This thread opens with a sincere interest in any and all respondents with perspectives on how to deal with serious personal/professional adversity.

I've enjoyed my 7 months hob-nobbing with my fellow UM-ers and, despite some sarcastic remarks on my part here and there, have genuinely appreciated the wide variety of views presented and the willingness to share heartfelt experiences and concerns.

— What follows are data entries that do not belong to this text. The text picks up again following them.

(** X9: With a negative patience and at least one round to run, a [fit]
    whose report does not fail raises [IndexError] in its first round: one
    training score is recorded and no tree is grown. *)
Theorem fit_negative_patience self X y (tic toc : py_float) :
  (max_no_improvement self < 0)%Z -> (1 <= max_iter self)%Z ->
  binning_report self tic toc = None ->
  let r := fit self X y in
  fit_outcome self X y tic toc = Some (LoopError IndexError)
  /\ predictors_ r.1 = [] /\ grower_calls r.1 = []
  /\ length (train_scores_ r.1) = 1.
Proof.
  intros Hk Hi Hreport r.
  destruct (loop_negative_patience self X y Hk Hi) as (He & Hrest).
  split; [|exact Hrest].
  unfold fit_outcome. by rewrite Hreport, He.
Qed.



(** With no round to run, the loop records nothing and raises nothing. *)
Lemma loop_without_rounds self X y :
  (max_iter self <= 0)%Z ->
  let r := fit self X y in
  r.2 = None /\ predictors_ r.1 = [] /\ grower_calls r.1 = []
  /\ train_scores_ r.1 = [] /\ validation_scores_ r.1 = []
  /\ forall X', predict r.1 X' = np_zeros_float32 (shape0 X').
Proof.
  intros Hi r.
  destruct (fit_trace self X y) as (t & Hp & _ & Ht & Hv & Hend & _).
  fold r in Hp, Ht, Hv, Hend.
  assert (length (predictors_ r.1) = 0 /\ t = 0 /\ r.2 = None)
    as (Hm & -> & He).
  { destruct Hend as [(-> & Hm & He)|(_ & Hm & _)]; [|lia].
    split_and!; [lia|lia|done]. }
  destruct (predictors_ r.1) as [|p ps] eqn:Hps; [|done].
  symmetry in Hp. apply fmap_nil_inv in Hp.
  split_and!; try done.
  - rewrite Hv. unfold validation_history. by repeat case_match.
  - intros X'. unfold predict. by rewrite Hps.
Qed.

(** X12: With no round to run ([max_iter <= 0]), a [fit] whose report does
    not fail records nothing and raises nothing, and [predict] then returns
    the array of zeros. *)
Theorem fit_without_rounds self X y (tic toc : py_float) :
  (max_iter self <= 0)%Z ->
  binning_report self tic toc = None ->
  let r := fit self X y in
  fit_outcome self X y tic toc = None
  /\ predictors_ r.1 = [] /\ grower_calls r.1 = []
  /\ train_scores_ r.1 = [] /\ validation_scores_ r.1 = []
  /\ forall X', predict r.1 X' = np_zeros_float32 (shape0 X').
Proof.
  intros Hi Hreport r.
  destruct (loop_without_rounds self X y Hi) as (He & Hrest).
  split; [|exact Hrest].
  unfold fit_outcome. by rewrite Hreport, He.
Qed.


Lemma rounds_from_lookup self bm M hess calls :
  forall g (j : nat) (call : TreeGrowerCall),
  rounds_from self bm M hess g calls -> calls !! j = Some call ->
  tg_gradients call = residuals M g (predictor_of bm <$> take j calls).
Proof.
  induction calls as [|c0 calls IH]; intros g j call Hr Hj; [done|].
  destruct Hr as [Hc0 Hr]. destruct j as [|j]; simpl in *.
  - simplify_eq. reflexivity.
  - by apply IH.
Qed.

(** X14: The grower of round [j] is fitted to the training targets less the
    predictions, on the training matrix, of the [j] predictors made before
    it. *)
Theorem fit_grower_gradients self X y (j : nat) (call : TreeGrowerCall) :
  let L := fit_setup self X y in
  grower_calls (fit self X y).1 !! j = Some call ->
  tg_gradients call
  = fold_left (fun g p => np_isub g (predict_binned p (X_binned_train L)))
              (take j (predictors_ (fit self X y).1))
              (np_copy (asarray_float32 (y_train L))).
Proof.
  intros L Hj.
  destruct (fit_log self X y) as [Hr _]. fold L in Hr.
  destruct (fit_trace self X y) as (t & Hp & _). fold L in Hp.
  rewrite Hp, <- fmap_take.
  rewrite (rounds_from_lookup _ _ _ _ _ _ _ _ Hr Hj).
  f_equal. unfold L, fit_setup. repeat case_match; reflexivity.
Qed.

End EstimatorRuns.

(** ** More small runs

    The data and stand-ins of [toy], with other settings of the patience,
    the tolerance and the number of rounds. *)

Module toy_runs.
Import py gradient_boosting.

(** [max_iter] rounds with a patience of [max_no_improvement] and the
    tolerance [tol], no validation split. *)
Definition machine (max_iter max_no_improvement : Z) (tol : option Q)
    : @GradientBoostingMachine toy.externals :=
  @__init__ toy.externals (1 # 10)%Q max_iter 31 None 0%Q 256
    max_no_improvement None "neg_mse" tol 0 0%nat.

(** A patience of two rounds. *)
Definition two_rounds := machine 3 2 (Some (1 # 10000000)%Q).


(** A negative patience. *)
Definition negative_patience := machine 3 (-1) (Some (1 # 10000000)%Q).

(** A patience of one round and no tolerance: the first score is compared
    with itself. *)
Definition hasty := machine 3 1 None.

(** No round at all. *)
Definition idle := machine 0 5 (Some (1 # 10000000)%Q).
(** C1, the claim as stated fails: Carol's refresh token is stored by
    its fingerprint; after the refresh at time 1001 the fingerprint is
    gone from her list, and yet a refresh and a logout that present the
    old token at time 1002 both succeed. *)
Lemma refresh_replay_accepted :
  u_tokens <$> users carolShop !! 4%nat
    = Some [hmac_sha256_hex REFRESH_TOKEN_secret carolToken]
  /\ u_tokens <$> users (snd (refreshAccessToken (Some carolToken) 1001 carolShop)) !! 4%nat
     = Some ["hmac:refresh-secret:refresh-secret|4|4|605801"]
  /\ (exists s,
        fst (refreshAccessToken (Some carolToken) 1002
               (snd (refreshAccessToken (Some carolToken) 1001 carolShop))) = Done s)
  /\ fst (logout (Some carolToken) 1002
            (snd (refreshAccessToken (Some carolToken) 1001 carolShop))) = Done tt.
Proof.
  split; [reflexivity|]. split; [reflexivity|]. split; [|reflexivity].
  eexists. vm_compute. reflexivity.
Qed.

(** The proviso of the amended C1 is needed: a refresh in the second
    the token was signed in signs the same token again, and the old
    fingerprint stays. *)
Example refresh_same_second_keeps_fingerprint :
  u_tokens <$> users (snd (refreshAccessToken (Some carolToken) 1000 carolShop)) !! 4%nat
    = Some [hmac_sha256_hex REFRESH_TOKEN_secret carolToken].
Proof. reflexivity. Qed.

(** C8, the failing input: a [PATCH /auth/user] whose body carries a
    password. The store then holds the body's text itself, where
    [register] would have stored its bcrypt hash. *)
Theorem patch_user_stores_plaintext_password :
  u_password <$>
    users (handle (PatchUser 1%nat (mkUserPatch None (Some "hunter2!") None None)) 0 shop0)
      !! 1%nat
    = Some "hunter2!"
  /\ (forall salt, bcrypt_hash "hunter2!" BCRYPT_saltRounds salt <> "hunter2!")
  /\ u_password <$>
       users (handle (PostRegister "dave@shop.io" "hunter2!" None 5%nat 9) 0 shop0) !! 5%nat
     = Some (bcrypt_hash "hunter2!" BCRYPT_saltRounds 9).
Proof.
  split; [reflexivity|]. split; [|reflexivity].
  intros salt. simpl. unfold simple_hash. discriminate.
Qed.

End SessionExamples.

(** ** Order creation (controllers/order.ts) *)

Lemma fold_left_add_sumZ {A} (f : A -> Z) (l : list A) (a : Z) :
  fold_left (fun acc c => acc + f c) l a = a + sumZ (f <$> l).
Proof.
  unfold sumZ. revert a. induction l as [|x l IH]; intros a.
  - simpl. lia.
  - rewrite fmap_cons. cbn [fold_left foldr]. rewrite IH. lia.
Qed.

Lemma sumZ_default_omap (basket : list Product) :
  sumZ ((fun c => default 0 (p_price c)) <$> basket) = sumZ (omap p_price basket).
Proof.
  unfold sumZ. induction basket as [|c basket IH]; [reflexivity|].
  rewrite fmap_cons. cbn [foldr]. rewrite IH. simpl.
  destruct (p_price c); reflexivity.
Qed.

(** The reduce of the handler is the sum of the non-null prices. *)
Lemma totalBasket_sumZ (basket : list Product) :
  totalBasket basket = sumZ (omap p_price basket).
Proof.
  unfold totalBasket. rewrite fold_left_add_sumZ, sumZ_default_omap. lia.
Qed.

Lemma resolvedPrices_omap (ps : list Product) (items : list ObjectId) :
  resolvedPrices ps items = omap p_price (omap (findProduct ps) items).
Proof.
  unfold resolvedPrices. induction items as [|id items IH]; [reflexivity|].
  cbn [omap list_omap]. rewrite IH.
  destruct (findProduct ps id) as [p|]; cbn [mbind option_bind omap list_omap];
    [|reflexivity].
  destruct (p_price p); reflexivity.
Qed.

So I write this with some trepidation, worried that it may sound self-pitying or self-absorbed. I have endured underemployment for 7 years, but have survived. Then my wife lost her job, and half of my p/t income went to health insurance alone. Most recently, I screwed up personally and experienced the legal consequences of an unwise driving decision (in New York State my fines and fees will be in the thousands).

Most of my life I have had a strong personal faith, and have expressed it as a (previously full-time) pastor in my particular liberal Protestant tradition; this has been my "call," my only significant vocation/occupation.

In addition to the guilt/shame I feel, and the increasing financial liabilities, my faith has been challenged--not that the Deity has failed me, but quite the opposite: That I am a personal and professional failure in keeping my life together, constructive and forward-moving in service to my fellow humans and my sense of the Divine

I've said enough. If you out there have any ideas, suggestions, opinions or even 'advice,' I'm all ears.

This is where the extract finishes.